* **To do**: The lines you return must be all those in the data that hold the string "Hrun".

* **Data items**:
(** * Further properties *)

(** ** The cache *)

(** The cache step keeps a profile the cache holds for a label, whatever
    label it is run for: a label that has a profile is a hit, and a miss
    writes under another label. *)
Lemma resolve_profile_keeps rt data label w w1 r s v :
  cache w !! s = Some v -> Py.truthy v = true ->
  resolve_profile rt data label w = (w1, r) ->
  cache w1 !! s = Some v.
Proof.
  intros Hc Ht. unfold resolve_profile, get_from_cache, add_to_cache. unfold_prog.
  destruct (adapt label) as [k|e]; cbn -[as_text]; [|now intros [= <- <-]].
  destruct (as_text rt k) as [s'|] eqn:Ek; cbn -[as_text].
  - destruct (cache w !! s') as [v'|] eqn:Ec'; cbn -[as_text].
    + destruct (Py.truthy v') eqn:Et'; cbn -[as_text]; [now intros [= <- <-]|].
      assert (Hne : s' <> s) by (intros ->; congruence).
      repeat (any_step; cbn -[as_text]); intros [= <- <-]; cbn -[as_text];
        try assumption; now rewrite lookup_insert_ne.
    + assert (Hne : s' <> s) by (intros ->; congruence).
      repeat (any_step; cbn -[as_text]); intros [= <- <-]; cbn -[as_text];
        try assumption; now rewrite lookup_insert_ne.
  - repeat (any_step; cbn -[as_text]); intros [= <- <-]; cbn -[as_text];
      assumption.
Qed.

(** The ways a run of [log_food] can go, by the step that ends it. *)
Lemma log_food_cases rt chain text answer now w :
  (exists e, extract chain text = Raise e /\
     Main.log_food rt chain text answer now w = (add_stdout (CouldNotProcess e) w, Ok tt)) \/
  (exists data label q u w1,
     extract chain text = Ok (data, label, q, u) /\
     ((exists e, resolve_profile rt data label w = (w1, Raise e) /\
         Main.log_food rt chain text answer now w =
           (add_stdout (CouldNotProcess e) w1, Ok tt)) \/
      (exists profile, resolve_profile rt data label w = (w1, Ok profile) /\
         ((exists e, calculate label q u profile = Raise e /\
             Main.log_food rt chain text answer now w =
               (add_stdout (CouldNotProcess e) w1, Ok tt)) \/
          (exists c, calculate label q u profile = Ok c /\
             Main.log_food rt chain text answer now w =
               try_except (confirm rt answer now c)
                 (fun e => print (CouldNotProcess e)) w1))))).
Proof.
  destruct (extract chain text) as [[[[data label] q] u]|e] eqn:He.
  - right. exists data, label, q, u.
    destruct (resolve_profile rt data label w) as [w1 [profile|e]] eqn:Hr.
    + exists w1. split; [reflexivity|]. right. exists profile. split; [reflexivity|].
      rewrite (log_food_resolved _ _ _ _ _ _ _ _ _ _ _ _ He Hr).
      destruct (calculate label q u profile) as [c|e] eqn:Hc.
      * right. now exists c.
      * left. now exists e.
    + exists w1. split; [reflexivity|]. left. exists e. split; [reflexivity|].
      unfold Main.log_food, log_food_try, try_except, bind, lift.
      now rewrite He, Hr.
  - left. exists e. split; [reflexivity|]. now apply log_food_extract_fails.
Qed.

Lemma log_food_keeps rt chain text answer now w s v :
  cache w !! s = Some v -> Py.truthy v = true ->
  cache (fst (Main.log_food rt chain text answer now w)) !! s = Some v.
Proof.
  intros Hc Ht.
  destruct (log_food_cases rt chain text answer now w)
    as [(e & _ & ->)|(data & label & q & u & w1 & _ &
         [(e & Hr & ->)|(profile & Hr & [(e & _ & ->)|(c & _ & ->)])])];
    cbn; try assumption;
    try exact (resolve_profile_keeps _ _ _ _ _ _ _ _ Hc Ht Hr).
  destruct (try_except _ _ w1) as [w' r] eqn:Hrun.
  apply confirm_frame in Hrun as (Hk & _). cbn. rewrite Hk.
  exact (resolve_profile_keeps _ _ _ _ _ _ _ _ Hc Ht Hr).
Qed.

(** X1. The cache gives back what was put in: after [add_to_cache] of a
    text label, [get_from_cache] of that label returns the value stored,
    the lookup of any other text label is what it was, and a value put
    under the same label later replaces the earlier one. *)
Theorem cache_round_trip rt s v w :
  let w1 := fst (add_to_cache rt (PyStr s) v w) in
  get_from_cache rt (PyStr s) w1 = (add_executed SelectCache w1, Ok v) /\
  (forall s', s' <> s ->
     snd (get_from_cache rt (PyStr s') w1) = snd (get_from_cache rt (PyStr s') w)) /\
  (forall v2,
     cache (fst (add_to_cache rt (PyStr s) v2 w1)) =
     cache (fst (add_to_cache rt (PyStr s) v2 w))).
Proof.
  intros w1. unfold w1. rewrite add_to_cache_text. cbn [fst].
  split; [|split].
  - rewrite get_from_cache_text. cbn. now rewrite lookup_insert_eq.
  - intros s' Hne. rewrite !get_from_cache_text. cbn.
    now rewrite lookup_insert_ne by congruence.
  - intros v2. rewrite !add_to_cache_text. cbn. apply insert_insert_eq.
Qed.

(** X2. A profile the cache holds is never replaced by [log_food]: when a
    label has a (non-empty) profile before a run, it has the same profile
    after it, whatever the reply, the answer and the outcome of the run,
    in both copies and with or without a chain. *)
Theorem established_profile_is_kept rt chain text answer now w s v :
  cache w !! s = Some v -> Py.truthy v = true ->
  cache (fst (Main.log_food rt chain text answer now w)) !! s = Some v /\
  (forall chain',
     cache (fst (Mtracker.log_food rt chain' text answer now w)) !! s = Some v).
Proof.
  intros Hc Ht. split; [now apply log_food_keeps|].
  intros [chain'|]; [|exact Hc].
  rewrite log_food_copies. now apply log_food_keeps.
Qed.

* **Result below**:
  destruct (try_except _ _ w1) as [w' r] eqn:Hrun.
  apply confirm_frame in Hrun as (Hk & _). cbn. rewrite Hk.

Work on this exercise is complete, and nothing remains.